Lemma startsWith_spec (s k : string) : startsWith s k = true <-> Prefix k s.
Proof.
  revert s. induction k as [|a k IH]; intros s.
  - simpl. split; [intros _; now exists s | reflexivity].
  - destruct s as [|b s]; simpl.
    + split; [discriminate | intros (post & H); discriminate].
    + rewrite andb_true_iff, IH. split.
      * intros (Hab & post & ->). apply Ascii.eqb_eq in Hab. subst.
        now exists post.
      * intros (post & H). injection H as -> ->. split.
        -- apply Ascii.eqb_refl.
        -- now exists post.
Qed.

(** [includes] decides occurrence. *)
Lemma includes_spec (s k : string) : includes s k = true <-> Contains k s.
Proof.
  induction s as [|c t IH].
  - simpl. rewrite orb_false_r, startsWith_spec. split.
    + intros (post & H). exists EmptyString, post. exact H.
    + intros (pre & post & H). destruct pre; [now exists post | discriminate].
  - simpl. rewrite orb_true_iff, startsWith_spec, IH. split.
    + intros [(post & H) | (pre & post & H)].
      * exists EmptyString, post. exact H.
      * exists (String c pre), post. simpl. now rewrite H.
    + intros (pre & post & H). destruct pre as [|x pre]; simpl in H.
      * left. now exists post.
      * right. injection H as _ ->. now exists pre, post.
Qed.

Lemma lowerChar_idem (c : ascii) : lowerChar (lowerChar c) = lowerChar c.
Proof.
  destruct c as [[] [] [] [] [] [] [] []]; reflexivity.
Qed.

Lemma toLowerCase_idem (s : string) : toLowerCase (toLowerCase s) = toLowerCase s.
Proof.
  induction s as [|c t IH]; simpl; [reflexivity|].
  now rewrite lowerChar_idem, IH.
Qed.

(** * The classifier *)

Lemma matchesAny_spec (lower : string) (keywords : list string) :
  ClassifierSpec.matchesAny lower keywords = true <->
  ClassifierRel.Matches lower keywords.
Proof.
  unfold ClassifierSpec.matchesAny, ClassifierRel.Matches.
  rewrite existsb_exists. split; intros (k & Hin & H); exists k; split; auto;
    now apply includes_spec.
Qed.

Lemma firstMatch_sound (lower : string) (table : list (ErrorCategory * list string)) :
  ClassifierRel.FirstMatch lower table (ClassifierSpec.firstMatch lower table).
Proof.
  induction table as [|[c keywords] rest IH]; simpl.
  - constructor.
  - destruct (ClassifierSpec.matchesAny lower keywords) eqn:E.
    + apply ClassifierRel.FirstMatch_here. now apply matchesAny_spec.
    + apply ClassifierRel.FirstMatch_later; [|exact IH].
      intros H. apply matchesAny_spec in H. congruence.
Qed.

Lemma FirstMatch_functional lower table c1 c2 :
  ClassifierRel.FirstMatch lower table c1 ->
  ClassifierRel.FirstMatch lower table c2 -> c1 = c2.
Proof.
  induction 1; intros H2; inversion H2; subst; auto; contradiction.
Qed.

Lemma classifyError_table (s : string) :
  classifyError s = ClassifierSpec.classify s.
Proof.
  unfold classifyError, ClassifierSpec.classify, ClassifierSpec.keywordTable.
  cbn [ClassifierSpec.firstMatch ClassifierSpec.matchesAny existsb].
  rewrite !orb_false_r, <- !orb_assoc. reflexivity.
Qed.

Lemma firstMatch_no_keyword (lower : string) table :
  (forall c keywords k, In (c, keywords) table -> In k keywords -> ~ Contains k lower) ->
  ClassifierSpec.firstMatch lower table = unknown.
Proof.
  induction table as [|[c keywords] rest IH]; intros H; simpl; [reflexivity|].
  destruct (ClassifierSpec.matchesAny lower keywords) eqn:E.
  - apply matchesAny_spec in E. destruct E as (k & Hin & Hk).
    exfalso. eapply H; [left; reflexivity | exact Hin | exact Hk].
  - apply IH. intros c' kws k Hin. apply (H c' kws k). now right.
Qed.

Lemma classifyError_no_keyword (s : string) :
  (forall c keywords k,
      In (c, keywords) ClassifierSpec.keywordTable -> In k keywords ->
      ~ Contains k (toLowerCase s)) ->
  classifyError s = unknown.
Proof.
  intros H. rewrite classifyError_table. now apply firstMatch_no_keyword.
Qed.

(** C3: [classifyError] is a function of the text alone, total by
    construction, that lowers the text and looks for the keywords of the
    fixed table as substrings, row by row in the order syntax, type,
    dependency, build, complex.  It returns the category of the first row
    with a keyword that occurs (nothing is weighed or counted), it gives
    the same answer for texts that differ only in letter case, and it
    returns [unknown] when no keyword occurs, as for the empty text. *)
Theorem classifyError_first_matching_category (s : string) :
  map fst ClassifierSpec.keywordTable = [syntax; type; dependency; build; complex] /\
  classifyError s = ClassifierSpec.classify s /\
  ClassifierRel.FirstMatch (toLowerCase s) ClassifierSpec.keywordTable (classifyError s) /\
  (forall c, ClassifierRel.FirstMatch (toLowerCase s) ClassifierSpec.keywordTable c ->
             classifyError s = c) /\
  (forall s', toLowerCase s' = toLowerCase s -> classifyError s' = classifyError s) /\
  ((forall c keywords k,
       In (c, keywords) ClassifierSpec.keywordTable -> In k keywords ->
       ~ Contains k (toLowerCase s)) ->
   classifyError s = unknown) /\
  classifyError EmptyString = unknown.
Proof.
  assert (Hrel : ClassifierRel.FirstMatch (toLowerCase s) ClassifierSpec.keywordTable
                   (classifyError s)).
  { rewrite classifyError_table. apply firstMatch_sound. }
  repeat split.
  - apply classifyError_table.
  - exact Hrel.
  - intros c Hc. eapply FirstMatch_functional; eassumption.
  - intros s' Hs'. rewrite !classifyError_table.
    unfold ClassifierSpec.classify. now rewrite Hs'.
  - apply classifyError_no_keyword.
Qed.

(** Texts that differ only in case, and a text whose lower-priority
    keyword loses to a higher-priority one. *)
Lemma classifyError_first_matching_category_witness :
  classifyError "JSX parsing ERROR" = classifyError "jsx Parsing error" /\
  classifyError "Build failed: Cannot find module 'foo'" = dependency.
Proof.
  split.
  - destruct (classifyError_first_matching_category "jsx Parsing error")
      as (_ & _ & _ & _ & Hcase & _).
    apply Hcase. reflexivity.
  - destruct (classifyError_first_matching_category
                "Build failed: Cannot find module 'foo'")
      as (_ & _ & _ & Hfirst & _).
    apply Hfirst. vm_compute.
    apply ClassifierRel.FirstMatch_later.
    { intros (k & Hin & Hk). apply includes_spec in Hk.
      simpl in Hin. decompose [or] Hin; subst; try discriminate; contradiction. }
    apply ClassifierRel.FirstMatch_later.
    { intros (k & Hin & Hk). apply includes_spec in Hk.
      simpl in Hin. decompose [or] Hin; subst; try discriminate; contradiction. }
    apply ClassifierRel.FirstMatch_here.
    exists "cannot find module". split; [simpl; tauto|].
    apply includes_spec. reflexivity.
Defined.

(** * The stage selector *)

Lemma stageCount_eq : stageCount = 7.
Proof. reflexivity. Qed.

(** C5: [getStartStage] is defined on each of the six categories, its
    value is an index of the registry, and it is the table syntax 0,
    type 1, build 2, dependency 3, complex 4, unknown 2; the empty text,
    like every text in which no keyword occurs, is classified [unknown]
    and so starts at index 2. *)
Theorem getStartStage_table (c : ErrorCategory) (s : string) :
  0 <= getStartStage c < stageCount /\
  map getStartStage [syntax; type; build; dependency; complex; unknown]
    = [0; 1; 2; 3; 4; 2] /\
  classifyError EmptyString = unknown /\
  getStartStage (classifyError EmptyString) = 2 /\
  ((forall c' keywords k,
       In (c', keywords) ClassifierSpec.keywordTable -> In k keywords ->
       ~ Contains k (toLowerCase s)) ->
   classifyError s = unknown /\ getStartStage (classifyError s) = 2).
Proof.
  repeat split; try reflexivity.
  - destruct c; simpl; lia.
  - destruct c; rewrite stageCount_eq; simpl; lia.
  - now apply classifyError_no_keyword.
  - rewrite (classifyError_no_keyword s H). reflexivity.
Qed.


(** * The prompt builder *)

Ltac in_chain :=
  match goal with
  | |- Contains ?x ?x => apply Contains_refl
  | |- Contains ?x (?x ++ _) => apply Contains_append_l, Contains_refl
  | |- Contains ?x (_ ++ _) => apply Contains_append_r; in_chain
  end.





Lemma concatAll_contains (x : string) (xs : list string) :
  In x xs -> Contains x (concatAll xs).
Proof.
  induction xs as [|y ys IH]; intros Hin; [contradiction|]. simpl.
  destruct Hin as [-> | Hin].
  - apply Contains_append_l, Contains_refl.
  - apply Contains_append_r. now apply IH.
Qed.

•••••

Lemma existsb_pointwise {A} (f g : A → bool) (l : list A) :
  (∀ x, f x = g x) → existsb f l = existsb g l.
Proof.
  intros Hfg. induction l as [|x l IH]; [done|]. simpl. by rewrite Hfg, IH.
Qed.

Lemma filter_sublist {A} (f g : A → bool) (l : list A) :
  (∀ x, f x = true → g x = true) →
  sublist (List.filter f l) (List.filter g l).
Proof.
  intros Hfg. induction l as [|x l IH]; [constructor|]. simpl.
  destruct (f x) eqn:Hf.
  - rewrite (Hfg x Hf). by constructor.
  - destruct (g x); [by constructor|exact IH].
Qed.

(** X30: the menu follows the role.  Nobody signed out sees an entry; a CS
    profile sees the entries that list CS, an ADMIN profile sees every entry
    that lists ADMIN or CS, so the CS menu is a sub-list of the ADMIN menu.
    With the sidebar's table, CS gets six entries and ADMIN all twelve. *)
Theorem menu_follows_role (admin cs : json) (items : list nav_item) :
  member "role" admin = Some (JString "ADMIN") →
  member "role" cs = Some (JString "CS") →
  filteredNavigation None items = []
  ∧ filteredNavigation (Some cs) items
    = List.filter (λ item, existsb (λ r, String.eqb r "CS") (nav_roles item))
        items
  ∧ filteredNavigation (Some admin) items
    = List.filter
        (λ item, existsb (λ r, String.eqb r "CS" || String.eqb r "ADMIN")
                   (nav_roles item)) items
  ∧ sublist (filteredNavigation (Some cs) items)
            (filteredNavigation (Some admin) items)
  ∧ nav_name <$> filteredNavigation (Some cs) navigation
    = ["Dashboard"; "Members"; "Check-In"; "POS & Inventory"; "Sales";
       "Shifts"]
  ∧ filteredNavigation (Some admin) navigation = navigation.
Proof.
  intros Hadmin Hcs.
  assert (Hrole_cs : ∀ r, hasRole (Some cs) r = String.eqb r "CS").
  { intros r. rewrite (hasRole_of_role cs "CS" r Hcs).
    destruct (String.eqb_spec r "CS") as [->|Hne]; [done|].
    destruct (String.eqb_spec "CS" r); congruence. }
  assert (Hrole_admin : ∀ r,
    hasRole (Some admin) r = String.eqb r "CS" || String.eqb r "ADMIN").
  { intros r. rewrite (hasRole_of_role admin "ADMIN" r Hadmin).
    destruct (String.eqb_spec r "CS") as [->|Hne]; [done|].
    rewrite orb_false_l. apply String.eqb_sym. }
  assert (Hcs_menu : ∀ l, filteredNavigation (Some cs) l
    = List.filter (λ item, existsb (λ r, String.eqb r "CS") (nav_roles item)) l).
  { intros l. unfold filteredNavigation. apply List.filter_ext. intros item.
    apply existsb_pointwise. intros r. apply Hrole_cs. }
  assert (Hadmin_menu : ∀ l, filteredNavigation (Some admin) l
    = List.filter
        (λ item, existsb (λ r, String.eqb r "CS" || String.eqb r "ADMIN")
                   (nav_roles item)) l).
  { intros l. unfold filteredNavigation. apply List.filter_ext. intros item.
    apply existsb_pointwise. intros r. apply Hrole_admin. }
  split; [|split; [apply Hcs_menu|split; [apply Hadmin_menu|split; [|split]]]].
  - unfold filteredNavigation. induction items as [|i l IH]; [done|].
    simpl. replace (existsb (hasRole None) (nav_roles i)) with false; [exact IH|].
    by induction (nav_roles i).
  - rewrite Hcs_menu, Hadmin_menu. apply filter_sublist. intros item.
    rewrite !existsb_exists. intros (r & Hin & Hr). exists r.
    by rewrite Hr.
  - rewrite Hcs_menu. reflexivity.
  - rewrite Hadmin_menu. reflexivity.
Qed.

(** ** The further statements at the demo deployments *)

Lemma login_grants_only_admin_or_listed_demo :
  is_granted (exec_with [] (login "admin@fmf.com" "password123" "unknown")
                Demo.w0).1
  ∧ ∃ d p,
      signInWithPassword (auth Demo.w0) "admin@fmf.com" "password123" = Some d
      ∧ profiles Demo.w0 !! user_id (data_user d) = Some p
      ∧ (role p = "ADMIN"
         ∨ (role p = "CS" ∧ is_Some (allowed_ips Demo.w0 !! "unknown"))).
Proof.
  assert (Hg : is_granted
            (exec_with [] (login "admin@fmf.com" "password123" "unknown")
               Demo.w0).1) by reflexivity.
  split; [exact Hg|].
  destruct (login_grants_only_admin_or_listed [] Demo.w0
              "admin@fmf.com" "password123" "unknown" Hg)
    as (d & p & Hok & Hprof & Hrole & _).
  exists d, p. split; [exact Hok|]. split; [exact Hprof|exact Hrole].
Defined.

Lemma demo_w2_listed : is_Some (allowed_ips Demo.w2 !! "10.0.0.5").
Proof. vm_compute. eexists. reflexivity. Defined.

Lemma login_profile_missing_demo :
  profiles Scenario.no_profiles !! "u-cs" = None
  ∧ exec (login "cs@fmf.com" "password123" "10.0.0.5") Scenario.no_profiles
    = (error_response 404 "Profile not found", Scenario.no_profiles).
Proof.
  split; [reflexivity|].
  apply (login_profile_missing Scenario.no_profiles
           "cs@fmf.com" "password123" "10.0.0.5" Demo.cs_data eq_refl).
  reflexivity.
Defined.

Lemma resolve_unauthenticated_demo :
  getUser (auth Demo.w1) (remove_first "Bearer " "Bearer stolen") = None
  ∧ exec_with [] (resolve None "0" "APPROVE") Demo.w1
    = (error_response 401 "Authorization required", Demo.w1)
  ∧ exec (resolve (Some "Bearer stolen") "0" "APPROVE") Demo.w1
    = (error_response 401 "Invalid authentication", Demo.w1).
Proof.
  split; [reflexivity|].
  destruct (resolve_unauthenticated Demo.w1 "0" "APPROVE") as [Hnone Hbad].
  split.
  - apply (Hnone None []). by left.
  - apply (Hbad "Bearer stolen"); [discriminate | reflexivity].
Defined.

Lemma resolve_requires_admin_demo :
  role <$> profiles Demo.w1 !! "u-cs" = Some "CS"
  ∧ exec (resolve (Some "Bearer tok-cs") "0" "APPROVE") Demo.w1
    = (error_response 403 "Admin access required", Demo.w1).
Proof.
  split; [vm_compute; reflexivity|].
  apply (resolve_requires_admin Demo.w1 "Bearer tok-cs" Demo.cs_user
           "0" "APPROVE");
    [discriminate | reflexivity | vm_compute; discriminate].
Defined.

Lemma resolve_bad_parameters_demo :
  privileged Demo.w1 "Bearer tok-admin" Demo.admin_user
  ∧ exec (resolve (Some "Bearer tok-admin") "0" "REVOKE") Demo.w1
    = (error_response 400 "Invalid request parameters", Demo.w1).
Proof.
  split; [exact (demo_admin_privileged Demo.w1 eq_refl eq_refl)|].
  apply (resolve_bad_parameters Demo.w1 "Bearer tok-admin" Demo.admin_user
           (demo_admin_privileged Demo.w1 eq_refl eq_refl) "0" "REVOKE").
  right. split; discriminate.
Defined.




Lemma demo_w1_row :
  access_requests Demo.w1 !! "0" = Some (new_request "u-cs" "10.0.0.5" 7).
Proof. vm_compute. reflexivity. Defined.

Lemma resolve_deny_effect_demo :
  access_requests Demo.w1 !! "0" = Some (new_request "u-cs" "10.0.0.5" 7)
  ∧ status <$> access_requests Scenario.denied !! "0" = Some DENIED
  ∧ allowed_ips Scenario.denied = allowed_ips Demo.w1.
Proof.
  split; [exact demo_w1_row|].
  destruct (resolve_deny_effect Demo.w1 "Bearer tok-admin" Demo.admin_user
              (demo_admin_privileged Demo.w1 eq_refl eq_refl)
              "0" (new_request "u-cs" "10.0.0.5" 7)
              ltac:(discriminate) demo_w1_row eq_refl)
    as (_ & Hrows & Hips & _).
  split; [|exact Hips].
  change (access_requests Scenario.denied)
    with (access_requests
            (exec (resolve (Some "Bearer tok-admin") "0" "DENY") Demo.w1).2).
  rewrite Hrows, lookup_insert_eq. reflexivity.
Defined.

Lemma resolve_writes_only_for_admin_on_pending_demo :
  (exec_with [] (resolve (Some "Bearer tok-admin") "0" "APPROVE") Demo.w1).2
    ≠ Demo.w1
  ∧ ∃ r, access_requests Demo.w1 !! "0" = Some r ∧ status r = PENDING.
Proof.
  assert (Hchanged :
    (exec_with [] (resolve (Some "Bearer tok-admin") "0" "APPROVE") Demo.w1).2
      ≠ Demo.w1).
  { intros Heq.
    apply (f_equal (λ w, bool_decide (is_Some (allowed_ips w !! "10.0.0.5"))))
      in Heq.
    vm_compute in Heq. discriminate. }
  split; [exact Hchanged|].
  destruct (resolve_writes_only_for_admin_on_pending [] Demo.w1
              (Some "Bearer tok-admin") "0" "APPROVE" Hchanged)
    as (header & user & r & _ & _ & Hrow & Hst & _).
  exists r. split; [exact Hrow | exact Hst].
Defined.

•••••

Could you retype exactly the lines above, starting at the line that contains "(post & H); discriminate]." and ending at the line that contains "(** [includes] decides occurrence. *)", and nothing more?

    + split; [discriminate | intros (post & H); discriminate].
    + rewrite andb_true_iff, IH. split.
      * intros (Hab & post & ->). apply Ascii.eqb_eq in Hab. subst.
        now exists post.
      * intros (post & H). injection H as -> ->. split.
        -- apply Ascii.eqb_refl.
        -- now exists post.
Qed.

(** [includes] decides occurrence. *)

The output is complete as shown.